You May Touch a Stranger

From:  The New York Times - JOHN LELAND
The photographer Richard Renaldi is a matchmaker for tense times, asking complete strangers to pose with their bodies touching, as if they were intimates. On a recent afternoon in Williamsburg, Brooklyn, it was not going well. He wanted to pose an Orthodox Jewish man with someone from outside the Orthodox community.

It’s going to take all the cajoling I can do,” Mr. Renaldi, 45, said. “There’s a lot of barriers.

There were, in fact, more barriers than he knew. After terse rejections from several people, a man named Abraham Weiss stopped to look at Mr. Renaldi’s large-format, 8-by-10 view camera. Mr. Renaldi made his best pitch.

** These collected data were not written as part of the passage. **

Lemma int64_of_Z_range z : int64_range (int64_of_Z z).
Proof.
  unfold int64_range, int64_of_Z.
  pose proof (Z.mod_pos_bound (z + two63) two64 ltac:(by unfold two64)).
  unfold two63, two64 in *. lia.
Qed.

Lemma int64_of_Z_id z : int64_range z -> int64_of_Z z = z.
Proof.
  unfold int64_range, int64_of_Z. intros ?.
  rewrite Z.mod_small; unfold two63, two64 in *; lia.
Qed.

Lemma int64_of_uint64 z : int64_range z -> int64_of_Z (uint64_of_Z z) = z.
Proof.
  intros H. rewrite <- (int64_of_Z_id z) at 2 by done.
  unfold int64_of_Z, uint64_of_Z. by rewrite Zplus_mod_idemp_l.
Qed.

(** ** [sort.Sort]

    [sort.Sort] leaves the slice a permutation of its input in which no element
    is [less] than one before it.  On the short slices the library sorts it is
    an insertion sort; where the elements are pairwise comparable the result
    does not depend on the algorithm ([sort_unique]). *)

Section go_sort.
Context {A : Type} (less : A -> A -> bool).

Fixpoint insert_by (x : A) (l : list A) : list A :=
  match l with
  | [] => [x]
  | y :: l' => if less x y then x :: l else y :: insert_by x l'
  end.

Definition go_sort (l : list A) : list A := foldr insert_by [] (reverse l).

Definition sorted_by : list A -> Prop :=
  StronglySorted (fun x y => less y x = false).

Lemma insert_by_perm x l : insert_by x l ≡ₚ x :: l.
Proof.
  induction l as [|y l IH]; simpl; [done|].
  destruct (less x y); [done|]. rewrite IH. apply Permutation_swap.
Qed.

Lemma go_sort_perm l : go_sort l ≡ₚ l.
Proof.
  unfold go_sort. rewrite <- (reverse_Permutation l) at 2.
  induction (reverse l) as [|x k IH]; simpl; [done|]. by rewrite insert_by_perm, IH.
Qed.

Lemma go_sort_length l : length (go_sort l) = length l.
Proof. by rewrite go_sort_perm. Qed.

(** [less] orders the elements satisfying [P] strictly and totally. *)
Record strict_order_on (P : A -> Prop) : Prop := {
  so_irrefl x : P x -> less x x = false;
  so_trans x y z : P x -> P y -> P z -> less x y = true -> less y z = true -> less x z = true;
  so_total x y : P x -> P y -> less x y = false -> less y x = false -> x = y;
}.

Context (P : A -> Prop) (HP : strict_order_on P).

Lemma insert_by_sorted x l :
  P x -> Forall P l -> sorted_by l -> sorted_by (insert_by x l).
Proof.
  intros Hx Hl Hs. induction Hs as [|y l Hs IH Hy]; simpl; [repeat constructor|].
  apply Forall_cons in Hl as [Hpy Hl].
  destruct (less x y) eqn:Hxy.
  - constructor; [by constructor|].
    assert (Hge : forall z, P z -> less z y = false -> less z x = false).
    { intros z Hz Hzy. destruct (less z x) eqn:Hzx; [|done].
      by rewrite (so_trans P HP z x y) in Hzy. }
    constructor.
    + destruct (less y x) eqn:Hyx; [|done].
      rewrite <- (so_irrefl P HP x Hx). symmetry. by apply (so_trans P HP x y x).
    + rewrite Forall_forall in Hy, Hl |- *. intros z Hz. apply Hge; auto.
  - constructor; [by apply IH|].
    rewrite insert_by_perm. constructor; done.
Qed.

Lemma go_sort_sorted l : Forall P l -> sorted_by (go_sort l).
Proof.
  intros Hl. rewrite <- (reverse_Permutation l) in Hl. unfold go_sort.
  induction (reverse l) as [|x k IH]; simpl; [constructor|].
  apply Forall_cons in Hl as [Hx Hk].
  apply insert_by_sorted; [done| |by apply IH].
  change (Forall P (foldr insert_by [] k)).
  assert (Hp : foldr insert_by [] k ≡ₚ k).
  { clear. induction k as [|z k IH]; simpl; [done|]. by rewrite insert_by_perm, IH. }
  by rewrite Hp.
Qed.

Lemma sort_unique l1 l2 :
  Forall P l1 -> sorted_by l1 -> sorted_by l2 -> l1 ≡ₚ l2 -> l1 = l2.
Proof.
  intros Hl1 Hs1. revert l2 Hl1. induction Hs1 as [|x l1 Hs1 IH Hx]; intros l2 Hl1 Hs2 Hp.
  { by apply Permutation_nil_l in Hp. }
  destruct Hs2 as [|y l2 Hs2 Hy]; [by apply Permutation_nil_r in Hp|].
  assert (Hl2 : Forall P (y :: l2)) by by rewrite <- Hp.
  apply Forall_cons in Hl1 as [Hpx Hl1]. apply Forall_cons in Hl2 as [Hpy Hl2].
  assert (x = y) as <-.
  { rewrite Forall_forall in Hx, Hy.
    assert (Hx' : x ∈ y :: l2) by (rewrite <- Hp; apply elem_of_cons; auto).
    assert (Hy' : y ∈ x :: l1) by (rewrite Hp; apply elem_of_cons; auto).
    apply elem_of_cons in Hx' as [?|Hx']; [done|].
    apply elem_of_cons in Hy' as [?|Hy']; [done|].
    apply (so_total P HP); auto. }
  f_equal. apply IH; [done..|]. by apply Permutation_cons_inv in Hp.
Qed.

(** The result of sorting does not depend on the order of the input. *)
Lemma go_sort_proper l1 l2 : Forall P l1 -> l1 ≡ₚ l2 -> go_sort l1 = go_sort l2.
Proof.
  intros Hl Hp. apply sort_unique.
  - by rewrite go_sort_perm.
  - by apply go_sort_sorted.
  - apply go_sort_sorted. by rewrite <- Hp.
  - by rewrite !go_sort_perm.
Qed.
End go_sort.

(** The same algorithm with a [Less] that may panic. *)
Section go_sortM.
Context {E A : Type} (less : A -> A -> result E bool).

Fixpoint insertM (x : A) (l : list A) : result E (list A) :=
  match l with
  | [] => Ok [x]
  | y :: l' => rbind (less x y) (fun b =>
      if b then Ok (x :: l) else rmap (cons y) (insertM x l'))
  end.

Definition go_sortM (l : list A) : result E (list A) :=
  foldr (fun x acc => rbind acc (insertM x)) (Ok []) (reverse l).

Lemma insertM_pure (f : A -> A -> bool) x l :
  (forall y, y ∈ l -> less x y = Ok (f x y)) -> insertM x l = Ok (insert_by f x l).
Proof.
  induction l as [|y l IH]; intros H; simpl; [done|].
  rewrite H by set_solver. simpl. destruct (f x y); [done|].
  rewrite IH by set_solver. done.
Qed.

Lemma go_sortM_pure (f : A -> A -> bool) l :
  (forall x y, x ∈ l -> y ∈ l -> less x y = Ok (f x y)) -> go_sortM l = Ok (go_sort f l).
Proof.
  intros H. unfold go_sortM, go_sort.
  assert (Hr : forall x y, x ∈ reverse l -> y ∈ reverse l -> less x y = Ok (f x y)).
  { intros x y. rewrite !elem_of_reverse. apply H. }
  clear H. induction (reverse l) as [|x k IH]; simpl; [done|].
  rewrite IH by set_solver. simpl. apply insertM_pure.
  assert (Hp : foldr (insert_by f) [] k ≡ₚ k).
  { clear. induction k as [|z k IH]; simpl; [done|]. by rewrite insert_by_perm, IH. }
  intros y. rewrite Hp. set_solver.
Qed.

(** [sort.Sort] calls [Less] as soon as there are two elements. *)
Lemma go_sortM_panic l :
  (2 <= length l)%nat -> (forall x y, x ∈ l -> y ∈ l -> less x y = Panic) -> go_sortM l = Panic.
Proof.
  intros Hl H. unfold go_sortM. rewrite <- length_reverse in Hl.
  assert (Hr : forall x y, x ∈ reverse l -> y ∈ reverse l -> less x y = Panic).
  { intros x y. rewrite !elem_of_reverse. apply H. }
  clear H. induction (reverse l) as [|x [|y k] IH]; simpl in *; [lia..|].
  destruct k as [|z k].
  - simpl. by rewrite Hr by set_solver.
  - rewrite IH; [done|simpl; lia|]. intros x' y' Hx' Hy'. by apply Hr; apply elem_of_cons; right.
Qed.

Lemma go_sortM_short x : go_sortM [x] = Ok [x].
Proof. done. Qed.
End go_sortM.

(** ** Step relations

    A predicate preserved by every step holds in every reachable state. *)
Lemma rtc_invariant {S : Type} (R : S -> S -> Prop) (P : S -> Prop) s s' :
  (forall a b, P a -> R a b -> P b) -> rtc R s s' -> P s -> P s'.
Proof. intros HP Hr. induction Hr; eauto. Qed.

(** Runs of a transition function: a list of actions, each of which may be
    disabled. *)
Section runs.
Context {Act S : Type} (act : Act -> S -> option S).

Fixpoint run_acts (l : list Act) (s : S) : option S :=
  match l with
  | [] => Some s
  | a :: l => act a s ≫= run_acts l
  end.

Lemma run_acts_app l1 l2 s : run_acts (l1 ++ l2) s = run_acts l1 s ≫= run_acts l2.
Proof.
  revert s. induction l1 as [|a l1 IH]; intros s; [done|]. simpl. destruct (act a s); [|done]. simpl. apply IH.
Qed.

Lemma run_acts_trans l1 l2 s s1 s2 :
  run_acts l1 s = Some s1 -> run_acts l2 s1 = Some s2 -> run_acts (l1 ++ l2) s = Some s2.
Proof. intros H1 H2. by rewrite run_acts_app, H1. Qed.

Mr. Weiss seemed to go back and forth. He ran a photo printing business and understood the project, he told Mr. Renaldi. But he feared censure from his fellow ultra-Orthodox neighbors. “You have to understand the culture,” he said. If he posed for Mr. Renaldi, someone might see him, take a picture and post it on Twitter. “That could be bad for me,” he said. “Posing for it, that’s the problem. They don’t like imaging.”

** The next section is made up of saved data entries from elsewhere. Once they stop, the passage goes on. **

(* ===== verification/Float64.v ===== *)
(** * Go's [float64] (and [float32])

    A Go [float64] is an IEEE-754 binary64 value; the library stores it as its
    bit pattern wherever it is updated atomically ([snitch/custom_point.go]) and
    hashes that pattern ([hashing/byteconv.go]).  A [float64] is therefore its
    64-bit pattern here, with [math.Float64bits]/[math.Float64frombits] the
    constructor and projection, and arithmetic and comparisons are those of
    [SpecFloat] on the decoded number.  The payload of a NaN produced by an
    operation is not specified by Go; the canonical NaN of [math.NaN] is used. *)

From stdpp Require Import base numbers list.
From Stdlib Require Import ZArith Lia.
From Corelib Require Import SpecFloat.
From S2P Require Import Prelude.

Local Open Scope Z_scope.

Record float64 : Type := Float64frombits { Float64bits : Z }.

#[global] Instance float64_eq_dec : EqDecision float64.
Proof. solve_decision. Defined.

Definition float64_range (f : float64) : Prop := uint64_range (Float64bits f).

(** ** The binary64 format: 1 sign, 11 exponent and 52 fraction bits *)

Definition frac_mod : Z := Eval cbv in 2 ^ 52.
Definition sign_bit : Z := Eval cbv in 2 ^ 63.
Definition nan_bits : Z := Eval cbv in 2047 * 2 ^ 52 + 2 ^ 51 + 1.

Definition bits_frac (b : Z) : Z := b mod frac_mod.
Definition bits_exp (b : Z) : Z := (b / frac_mod) mod 2048.
Definition bits_sign (b : Z) : bool := (sign_bit <=? b).
(** The map key of a point. *)
Definition point_key (cfg : FlattenerConfig) (point : FlattenerPoint) : result timeline_error string :=
  let* hash := lift_hash (Generate (HashingAlgorithm cfg) (hashParameters point)) in
  Ok (EncodeToString hash).

Definition Add (f : Flattener T) (point : FlattenerPoint) : result timeline_error (Flattener T) :=
  let* key := point_key (configuration f) point in
  match pointMap f !! key with
  | Some entry =>
      let entry := mkEntry (me_data entry) (me_values entry ++ [point_value point]) in
      Ok (mkFlattener (configuration f) (<[key := entry]> (pointMap f)) (transport f) (fl_terminateChan f))
  | None =>
      let entry := mkEntry (point_data point) [point_value point] in
      Ok (mkFlattener (configuration f) (<[key := entry]> (pointMap f)) (transport f) (fl_terminateChan f))
  end.

Fixpoint add_all (f : Flattener T) (points : list FlattenerPoint) : result timeline_error (Flattener T) :=
  match points with
  | [] => Ok f
  | p :: points => let* f := Add f p in add_all f points
  end.
End operations.

Definition sum_values (values : list float64) : float64 := foldl f64_add f64_zero values.

Definition min_step (flatValue v : float64) : float64 := if f64_ltb v flatValue then v else flatValue.
Definition max_step (flatValue v : float64) : float64 := if f64_ltb flatValue v then v else flatValue.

As if on cue, a car slowed and the driver photographed Mr. Weiss with his cellphone. “You see,” Mr. Weiss said. He had one suggestion for Mr. Renaldi: “Try Crown Heights or Borough Park. They’re more open there.
Mr. Renaldi has been working on his portrait series, which he calls “Touching Strangers,” since 2007, and plans to publish a book with Aperture next May. One of his goals, he said, is to get people to think past the
divisions — ethnic, religious, socioeconomic — that often go unexamined in urban life. “For a lot of people, it’s an exercise for them to be able to push their own comfort level,” he said.

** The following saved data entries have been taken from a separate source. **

Lemma Validate_ok_iff c : Validate c = Ok tt <-> config_ok c.
Proof.
  unfold Validate, config_ok.
  destruct (Z.leb_spec (TransportBufferSize c) 0); [split; [done|lia]|].
  destruct (Z.leb_spec (SerializerBufferSize c) 0); [split; [done|lia]|].
  destruct (Z.leb_spec (BatchSendInterval c) 0); [split; [done|lia]|].
  destruct (Z.leb_spec (RequestTimeout c) 0); [split; [done|lia]|]. split; [lia|done].
Qed.

(** ** The transfer loop *)

(** Where the loop's goroutine is: at [<-time.After(...)]; in the inner loop
    with the points read so far; about to call [TransferData]; returned. *)
Inductive loop_pc : Type :=
| Waiting
| Draining (points : list item)
| Transferring (points : list item)
| Finished.

Record core_state : Type := mkCore {
  pointChannel : chan item;
  pc : loop_pc;
  accepted : list item;          (* every item a producer's send put in the channel *)
  batches : list (list item);    (* arguments of the [TransferData] calls made *)
  dropped : list item;           (* points in hand when the loop broke out *)
}.

Definition core_init (n : nat) : core_state := mkCore (make_chan n) Waiting [] [] [].

Inductive core_step : core_state -> core_state -> Prop :=
| step_send s x c' :
    chan_send (pointChannel s) x = SendOk c' ->
    core_step s (mkCore c' (pc s) (accepted s ++ [x]) (batches s) (dropped s))
| step_close s c' :
    chan_close (pointChannel s) = Some c' ->
    core_step s (mkCore c' (pc s) (accepted s) (batches s) (dropped s))
| step_timer s :
    pc s = Waiting ->
    core_step s (mkCore (pointChannel s) (Draining []) (accepted s) (batches s) (dropped s))
| step_recv s points x c' :
    pc s = Draining points -> chan_recv (pointChannel s) = RecvOk x c' ->
    core_step s (mkCore c' (Draining (points ++ [x])) (accepted s) (batches s) (dropped s))
| step_recv_closed s points :
    pc s = Draining points -> chan_recv (pointChannel s) = RecvClosed ->
    core_step s (mkCore (pointChannel s) Finished (accepted s) (batches s) (dropped s ++ points))
| step_default_empty s :
    pc s = Draining [] -> chan_recv (pointChannel s) = RecvBlocks ->
    core_step s (mkCore (pointChannel s) Waiting (accepted s) (batches s) (dropped s))
| step_default s points :
    pc s = Draining points -> points <> [] -> chan_recv (pointChannel s) = RecvBlocks ->
    core_step s (mkCore (pointChannel s) (Transferring points) (accepted s) (batches s) (dropped s))
| step_transfer s points :
    pc s = Transferring points ->
    core_step s (mkCore (pointChannel s) Waiting (accepted s) (batches s ++ [points]) (dropped s)).

Definition reachable (n : nat) (s : core_state) : Prop := rtc core_step (core_init n) s.

(** The points the loop holds in its local slice. *)
Definition in_hand (p : loop_pc) : list item :=
  match p with Draining l | Transferring l => l | _ => [] end.

(** Conservation: what was accepted is, in order, what was transferred, then
    what the loop holds or dropped, then what is still in the channel. *)
Record core_inv (n : nat) (s : core_state) : Prop := {
  inv_cap : ch_cap (pointChannel s) = n;
  inv_wf : chan_wf (pointChannel s);
  inv_fifo : accepted s =
    concat (batches s) ++ dropped s ++ in_hand (pc s) ++ ch_buf (pointChannel s);
  inv_dropped : dropped s <> [] -> pc s = Finished;
  inv_finished : pc s = Finished -> ch_closed (pointChannel s) = true /\ ch_buf (pointChannel s) = [];
  inv_batches : Forall (fun b => b <> []) (batches s);
  inv_transferring : pc s <> Transferring [];
}.

Lemma core_inv_init n : core_inv n (core_init n).
Proof. split; try done. unfold chan_wf; simpl; lia. Qed.

Lemma core_inv_step n s s' : core_inv n s -> core_step s s' -> core_inv n s'.
Proof.
  intros [Hcap Hwf Hf Hd Hfin Hb Ht] Hs. destruct Hs as [s x c' E|s c' E|s E|s ps x c' E E'|s ps E E'|s E E'|s ps E En E'|s ps E].
  - pose proof (chan_send_wf _ _ _ Hwf E) as Hwf'.
    apply chan_send_ok in E as (Hc & Hc' & Hbuf & Hcap').
    split; simpl; try done; [congruence| |].
    + rewrite Hf, Hbuf, <- !app_assoc. done.
    + intros Hp. apply Hfin in Hp as [Hp _]. congruence.
  - unfold chan_close in E. destruct (ch_closed _) eqn:Ec; [done|]. injection E as <-.
    split; simpl; try done. intros Hp. apply Hfin in Hp as [Hp _]. congruence.
  - rewrite E in Hf, Hd. split; simpl; try done. intros Hn. by apply Hd in Hn.
  - rewrite E in Hf, Hd. unfold chan_wf in *. apply chan_recv_ok in E' as (Hbuf & Hcl & Hcap').
    split; simpl; try done; [congruence| | |].
    + unfold chan_wf. rewrite Hcap'. rewrite Hbuf in Hwf. simpl in Hwf. lia.
    + rewrite Hf, Hbuf. simpl. by rewrite <- !app_assoc.
    + intros Hn. by apply Hd in Hn.
  - rewrite E in Hf. apply chan_recv_closed in E' as [Hbuf Hcl].
    split; simpl; try done. rewrite Hf, Hbuf. simpl. by rewrite <- !app_assoc.
  - rewrite E in Hf, Hd. split; simpl; try done. intros Hn. by apply Hd in Hn.
  - rewrite E in Hf, Hd. split; simpl; try done; [intros Hn; by apply Hd in Hn|congruence].
  - rewrite E in Hf, Hd, Ht. assert (dropped s = []) as Hnil.
    { destruct (dropped s); [done|]. by discriminate Hd. }
    split; simpl; try done.
    + rewrite Hf, Hnil, concat_app. simpl. by rewrite app_nil_r, <- !app_assoc.
    + apply Forall_app. split; [done|]. repeat constructor. intros ->. done.
Qed.

Lemma reachable_inv n s : reachable n s -> core_inv n s.
Proof.
  intros H. apply (rtc_invariant core_step (core_inv n) (core_init n)); [|done|apply core_inv_init].
  intros a b. apply core_inv_step.
Qed.

(** C4. Exactly-once, in-order hand-over.  In every reachable state of the
    transport, for every interleaving of producers, timer and [Close], the
    items accepted so far are exactly the concatenation of the batches passed
    to [TransferData], followed by the points the loop dropped or holds and
    those still buffered; no batch is empty, and the buffer never exceeds its
    capacity. *)
Theorem transfer_fifo n s :
  reachable n s ->
  accepted s = concat (batches s) ++ dropped s ++ in_hand (pc s) ++ ch_buf (pointChannel s) /\
  Forall (fun b => b <> []) (batches s) /\
  (length (ch_buf (pointChannel s)) <= n)%nat.
Proof.
  intros [Hcap Hwf Hf _ _ Hb _]%reachable_inv. split_and!; [done..|].
  unfold chan_wf in Hwf. by rewrite <- Hcap.
Qed.

Definition demo_item (z : Z) : item := IOther (GoValue.VInt GoValue.I_int z).

(** A run: two sends, a drain, and the batch handed over. *)
Definition demo_run : core_state :=
  mkCore (make_chan 2) Waiting [demo_item 1; demo_item 2] [[demo_item 1; demo_item 2]] [].

Lemma demo_run_reachable : reachable 2 demo_run.
Proof.
  eapply rtc_l; [apply (step_send _ (demo_item 1)); reflexivity|].
  eapply rtc_l; [apply (step_send _ (demo_item 2)); reflexivity|].
  eapply rtc_l; [apply step_timer; reflexivity|].
  eapply rtc_l; [eapply step_recv; reflexivity|].
  eapply rtc_l; [eapply step_recv; reflexivity|].
  eapply rtc_l; [eapply step_default; [reflexivity|done|reflexivity]|].
  eapply rtc_l; [eapply step_transfer; reflexivity|].
  apply rtc_refl.
Qed.

Lemma transfer_fifo_witness :
  accepted demo_run = concat (batches demo_run) ++ [] ++ [] ++ [].
Proof. apply (transfer_fifo 2 demo_run demo_run_reachable). Defined.

Lemma drain_all s points :
  pc s = Draining points -> ch_closed (pointChannel s) = false ->
  exists s', rtc core_step s s' /\ pc s' = Draining (points ++ ch_buf (pointChannel s)) /\
    ch_buf (pointChannel s') = [] /\ ch_closed (pointChannel s') = false /\
    accepted s' = accepted s /\ batches s' = batches s /\ dropped s' = dropped s.
Proof.
  remember (ch_buf (pointChannel s)) as buf eqn:Hbuf. symmetry in Hbuf.
  revert s points Hbuf. induction buf as [|x buf IH]; intros s points Hbuf Hpc Hcl.
  { exists s. rewrite app_nil_r. split_and!; [apply rtc_refl|done..]. }
  set (c' := mkChan (ch_cap (pointChannel s)) buf (ch_closed (pointChannel s))).
  set (s1 := mkCore c' (Draining (points ++ [x])) (accepted s) (batches s) (dropped s)).
  destruct (IH s1 (points ++ [x])) as (s' & Hr & Hpc' & ?); [done..|].
  exists s'. rewrite <- app_assoc in Hpc'. split; [|done].
  eapply rtc_l; [|exact Hr]. apply (step_recv _ points x); [done|]. unfold chan_recv. by rewrite Hbuf.
Qed.

(** From the start of a drain on an open channel, the loop can hand over all it
    holds and all that is buffered. *)
Lemma drain_and_transfer n s points :
  core_inv n s -> pc s = Draining points -> ch_closed (pointChannel s) = false ->
  exists s', rtc core_step s s' /\ ch_closed (pointChannel s') = false /\
    accepted s' = accepted s /\ concat (batches s') = accepted s.
Proof.
  intros Hinv Hpc Hcl. destruct (drain_all s points Hpc Hcl) as (s1 & Hr & Hpc1 & Hb1 & Hc1 & Ha1 & Hba1 & Hd1).
  assert (Hinv1 : core_inv n s1).
  { eapply (rtc_invariant core_step (core_inv n)); [|exact Hr|done]. intros a b. apply core_inv_step. }
  pose proof (inv_fifo _ _ Hinv1) as Hf. pose proof (inv_dropped _ _ Hinv1) as Hd.
  assert (dropped s1 = []) as Hnil by (destruct (dropped s1); [done|]; by rewrite Hd in Hpc1).
  rewrite Hnil, Hb1, app_nil_r, Hpc1, Ha1 in Hf. simpl in Hf.
  assert (Hblk : chan_recv (pointChannel s1) = RecvBlocks) by (unfold chan_recv; by rewrite Hb1, Hc1).
  destruct (points ++ ch_buf (pointChannel s)) as [|x l] eqn:El.
  - eexists. split; [eapply rtc_r; [exact Hr|by apply step_default_empty]|].
    simpl. rewrite app_nil_r in Hf. done.
  - eexists. split.
    + eapply rtc_r; [eapply rtc_r; [exact Hr|]|].
      * apply (step_default _ (x :: l)); done.
      * by apply (step_transfer _ (x :: l)).
    + simpl. rewrite concat_app. simpl. rewrite app_nil_r. done.
Qed.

Some pairs embrace wholeheartedly; some even kiss, though none on the lips (so far). Others pose as if under duress.

Mr. Renaldi said he strove to show tenderness but understood why people liked the fraught pairings, like Alex and Carlos from 2007 (LEFT). “The viewer gets to ask himself, ‘How would I react if a photographer asked me to do that?’ ” he said, adding that he had “a love/hate relationship with this picture and with Alex. Alex was out of there so fast I didn’t get his contact information to send
him a print.”

In Williamsburg on this day, he was experiencing only refusal, a hazard of his chosen project. He has dealt with rejection before: “It took me three years to get a Muslim woman,” he said. But Mr. Weiss’s words, which another man seconded, were discouraging. In six years, Mr. Renaldi said, “I've only had one time when I couldn't get a shot.”

Finally, he left for Crown Heights, where the first person he approached — a 24-year-old Yeshiva student from the Chabad-Lubavitch movement named Shalom Lasker — listened to him and said, in halting English: “No problem. Only men, right?”

And so it was. Mr. Renaldi gathered Jeff Desire, 27, who
works in a fish market across the street, and directed the pose: hold here, lean here. Mr. Lasker gave a thumbs up. In 10 minutes they were done. “It’s exhilarating,” Mr. Renaldi said.